Stored entries
§

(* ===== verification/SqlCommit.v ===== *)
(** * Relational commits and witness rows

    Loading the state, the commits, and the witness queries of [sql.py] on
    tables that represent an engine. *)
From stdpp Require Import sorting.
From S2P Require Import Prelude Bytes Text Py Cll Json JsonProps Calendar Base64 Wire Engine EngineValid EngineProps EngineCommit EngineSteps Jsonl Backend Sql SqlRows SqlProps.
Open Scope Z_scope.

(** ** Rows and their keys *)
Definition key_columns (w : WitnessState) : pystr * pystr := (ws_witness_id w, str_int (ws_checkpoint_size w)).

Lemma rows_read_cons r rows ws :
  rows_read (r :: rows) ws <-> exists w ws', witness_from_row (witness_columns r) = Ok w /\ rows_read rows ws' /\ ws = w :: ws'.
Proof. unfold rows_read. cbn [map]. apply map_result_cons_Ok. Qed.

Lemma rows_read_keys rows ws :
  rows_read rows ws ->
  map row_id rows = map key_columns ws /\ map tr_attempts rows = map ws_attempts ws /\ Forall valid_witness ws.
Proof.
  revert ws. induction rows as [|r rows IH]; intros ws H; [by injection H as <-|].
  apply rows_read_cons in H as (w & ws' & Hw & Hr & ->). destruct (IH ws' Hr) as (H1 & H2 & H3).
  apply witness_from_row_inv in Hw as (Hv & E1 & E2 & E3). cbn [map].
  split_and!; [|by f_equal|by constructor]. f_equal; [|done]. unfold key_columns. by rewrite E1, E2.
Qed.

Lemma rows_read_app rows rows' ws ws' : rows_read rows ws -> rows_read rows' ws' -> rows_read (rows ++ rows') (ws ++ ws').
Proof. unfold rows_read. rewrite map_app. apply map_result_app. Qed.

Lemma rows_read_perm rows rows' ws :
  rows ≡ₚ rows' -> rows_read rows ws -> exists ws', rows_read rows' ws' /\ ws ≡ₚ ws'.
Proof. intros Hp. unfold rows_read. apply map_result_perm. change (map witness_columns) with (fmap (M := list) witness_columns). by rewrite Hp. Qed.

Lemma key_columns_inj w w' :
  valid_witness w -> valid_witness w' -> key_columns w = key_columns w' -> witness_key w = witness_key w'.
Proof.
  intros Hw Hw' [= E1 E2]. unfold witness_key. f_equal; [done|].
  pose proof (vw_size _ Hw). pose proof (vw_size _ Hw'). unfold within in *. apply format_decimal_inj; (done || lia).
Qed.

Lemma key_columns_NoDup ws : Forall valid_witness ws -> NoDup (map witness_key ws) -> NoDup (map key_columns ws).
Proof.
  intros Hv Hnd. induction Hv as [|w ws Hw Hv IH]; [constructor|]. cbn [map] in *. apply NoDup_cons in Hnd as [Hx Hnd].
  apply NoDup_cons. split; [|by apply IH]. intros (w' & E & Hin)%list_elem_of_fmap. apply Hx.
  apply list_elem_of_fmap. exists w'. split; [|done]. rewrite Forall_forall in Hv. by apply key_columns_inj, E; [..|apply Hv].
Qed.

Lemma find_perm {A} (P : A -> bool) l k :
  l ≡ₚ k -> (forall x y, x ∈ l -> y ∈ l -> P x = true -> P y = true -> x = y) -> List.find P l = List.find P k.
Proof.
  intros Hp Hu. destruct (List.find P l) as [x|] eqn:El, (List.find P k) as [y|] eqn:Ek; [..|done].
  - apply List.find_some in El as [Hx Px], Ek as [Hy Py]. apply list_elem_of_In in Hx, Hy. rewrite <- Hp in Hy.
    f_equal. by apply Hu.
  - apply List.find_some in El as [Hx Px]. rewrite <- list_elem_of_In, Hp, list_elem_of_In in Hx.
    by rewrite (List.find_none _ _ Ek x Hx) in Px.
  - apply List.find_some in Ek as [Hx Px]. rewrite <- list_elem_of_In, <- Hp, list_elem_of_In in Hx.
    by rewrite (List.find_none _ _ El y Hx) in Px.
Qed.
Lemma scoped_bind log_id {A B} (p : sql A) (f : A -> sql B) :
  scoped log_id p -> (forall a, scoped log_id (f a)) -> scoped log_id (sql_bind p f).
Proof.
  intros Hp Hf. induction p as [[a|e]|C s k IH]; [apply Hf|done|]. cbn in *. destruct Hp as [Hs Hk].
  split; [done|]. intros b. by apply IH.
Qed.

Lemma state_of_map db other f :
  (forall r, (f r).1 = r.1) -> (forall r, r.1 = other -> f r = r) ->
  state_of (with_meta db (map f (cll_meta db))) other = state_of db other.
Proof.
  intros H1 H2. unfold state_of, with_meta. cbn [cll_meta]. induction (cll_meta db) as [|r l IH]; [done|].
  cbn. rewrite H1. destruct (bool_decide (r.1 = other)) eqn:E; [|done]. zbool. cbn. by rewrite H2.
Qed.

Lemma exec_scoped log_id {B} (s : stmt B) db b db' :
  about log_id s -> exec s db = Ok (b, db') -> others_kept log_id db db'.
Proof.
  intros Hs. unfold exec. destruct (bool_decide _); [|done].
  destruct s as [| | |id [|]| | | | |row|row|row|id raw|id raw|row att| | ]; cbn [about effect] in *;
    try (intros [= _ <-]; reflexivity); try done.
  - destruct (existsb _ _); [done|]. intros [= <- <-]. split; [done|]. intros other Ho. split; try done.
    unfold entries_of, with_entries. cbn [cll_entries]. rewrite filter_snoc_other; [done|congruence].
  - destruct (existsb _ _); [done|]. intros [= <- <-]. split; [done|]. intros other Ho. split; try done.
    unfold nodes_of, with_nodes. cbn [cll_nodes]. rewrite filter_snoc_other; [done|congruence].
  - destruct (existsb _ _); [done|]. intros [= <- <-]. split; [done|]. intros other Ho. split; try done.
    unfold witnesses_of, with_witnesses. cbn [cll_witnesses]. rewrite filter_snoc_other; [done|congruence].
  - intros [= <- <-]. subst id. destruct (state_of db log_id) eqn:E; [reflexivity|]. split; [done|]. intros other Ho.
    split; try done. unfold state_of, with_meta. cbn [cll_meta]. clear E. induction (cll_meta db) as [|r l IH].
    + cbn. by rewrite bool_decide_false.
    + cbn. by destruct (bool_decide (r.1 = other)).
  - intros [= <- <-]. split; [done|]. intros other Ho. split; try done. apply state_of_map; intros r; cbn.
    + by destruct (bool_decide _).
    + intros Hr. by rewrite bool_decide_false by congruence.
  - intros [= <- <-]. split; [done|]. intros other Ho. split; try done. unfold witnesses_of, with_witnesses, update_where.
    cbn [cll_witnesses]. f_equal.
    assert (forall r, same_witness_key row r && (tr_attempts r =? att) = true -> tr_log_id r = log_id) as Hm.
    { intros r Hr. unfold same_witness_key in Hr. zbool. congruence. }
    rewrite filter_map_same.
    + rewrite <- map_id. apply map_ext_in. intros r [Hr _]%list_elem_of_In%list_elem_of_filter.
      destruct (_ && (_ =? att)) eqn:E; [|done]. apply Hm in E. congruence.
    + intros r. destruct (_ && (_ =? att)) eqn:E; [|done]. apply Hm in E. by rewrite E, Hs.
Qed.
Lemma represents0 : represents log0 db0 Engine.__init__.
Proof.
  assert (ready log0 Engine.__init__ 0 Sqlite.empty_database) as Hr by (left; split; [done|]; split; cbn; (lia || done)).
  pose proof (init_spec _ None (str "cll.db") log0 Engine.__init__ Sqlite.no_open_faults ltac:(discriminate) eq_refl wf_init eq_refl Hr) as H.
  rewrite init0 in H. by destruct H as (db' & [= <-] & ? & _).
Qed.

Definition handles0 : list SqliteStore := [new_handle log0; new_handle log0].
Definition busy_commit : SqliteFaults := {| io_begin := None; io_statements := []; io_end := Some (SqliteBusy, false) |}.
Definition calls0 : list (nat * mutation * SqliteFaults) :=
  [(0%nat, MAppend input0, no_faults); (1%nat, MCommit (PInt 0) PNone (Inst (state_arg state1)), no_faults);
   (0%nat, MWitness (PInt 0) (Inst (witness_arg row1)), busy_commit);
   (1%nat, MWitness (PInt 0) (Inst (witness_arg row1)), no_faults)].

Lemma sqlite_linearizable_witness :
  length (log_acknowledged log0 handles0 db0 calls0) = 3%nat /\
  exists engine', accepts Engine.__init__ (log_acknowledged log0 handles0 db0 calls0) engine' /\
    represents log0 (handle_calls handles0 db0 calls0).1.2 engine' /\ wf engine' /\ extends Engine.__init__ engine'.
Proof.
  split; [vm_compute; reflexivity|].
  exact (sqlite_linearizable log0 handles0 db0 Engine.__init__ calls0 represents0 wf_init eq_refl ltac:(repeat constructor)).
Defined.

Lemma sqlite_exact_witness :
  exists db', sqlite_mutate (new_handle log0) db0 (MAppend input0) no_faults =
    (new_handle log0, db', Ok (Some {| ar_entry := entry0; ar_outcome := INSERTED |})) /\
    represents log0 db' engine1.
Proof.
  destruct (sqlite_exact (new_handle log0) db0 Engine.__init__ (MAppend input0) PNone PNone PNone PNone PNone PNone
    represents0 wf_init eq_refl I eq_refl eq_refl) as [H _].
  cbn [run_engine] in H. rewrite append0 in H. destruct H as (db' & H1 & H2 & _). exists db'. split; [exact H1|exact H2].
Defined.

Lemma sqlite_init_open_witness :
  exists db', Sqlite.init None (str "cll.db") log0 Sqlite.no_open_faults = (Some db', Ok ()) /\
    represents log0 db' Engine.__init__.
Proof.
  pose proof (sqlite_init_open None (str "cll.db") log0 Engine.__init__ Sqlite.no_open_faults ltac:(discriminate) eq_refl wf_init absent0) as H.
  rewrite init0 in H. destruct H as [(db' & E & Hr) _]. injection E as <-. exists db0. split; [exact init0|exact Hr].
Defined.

§

From the records above, reproduce exactly the lines from the one with "- intros [= <- <-]. subst" to the one with "(r.1 = other)).", both included, and no others.

• _ANSWER TO THE EXERCISE_
  - intros [= <- <-]. subst id. destruct (state_of db log_id) eqn:E; [reflexivity|]. split; [done|]. intros other Ho.
    split; try done. unfold state_of, with_meta. cbn [cll_meta]. clear E. induction (cll_meta db) as [|r l IH].
    + cbn. by rewrite bool_decide_false.
    + cbn. by destruct (bool_decide (r.1 = other)).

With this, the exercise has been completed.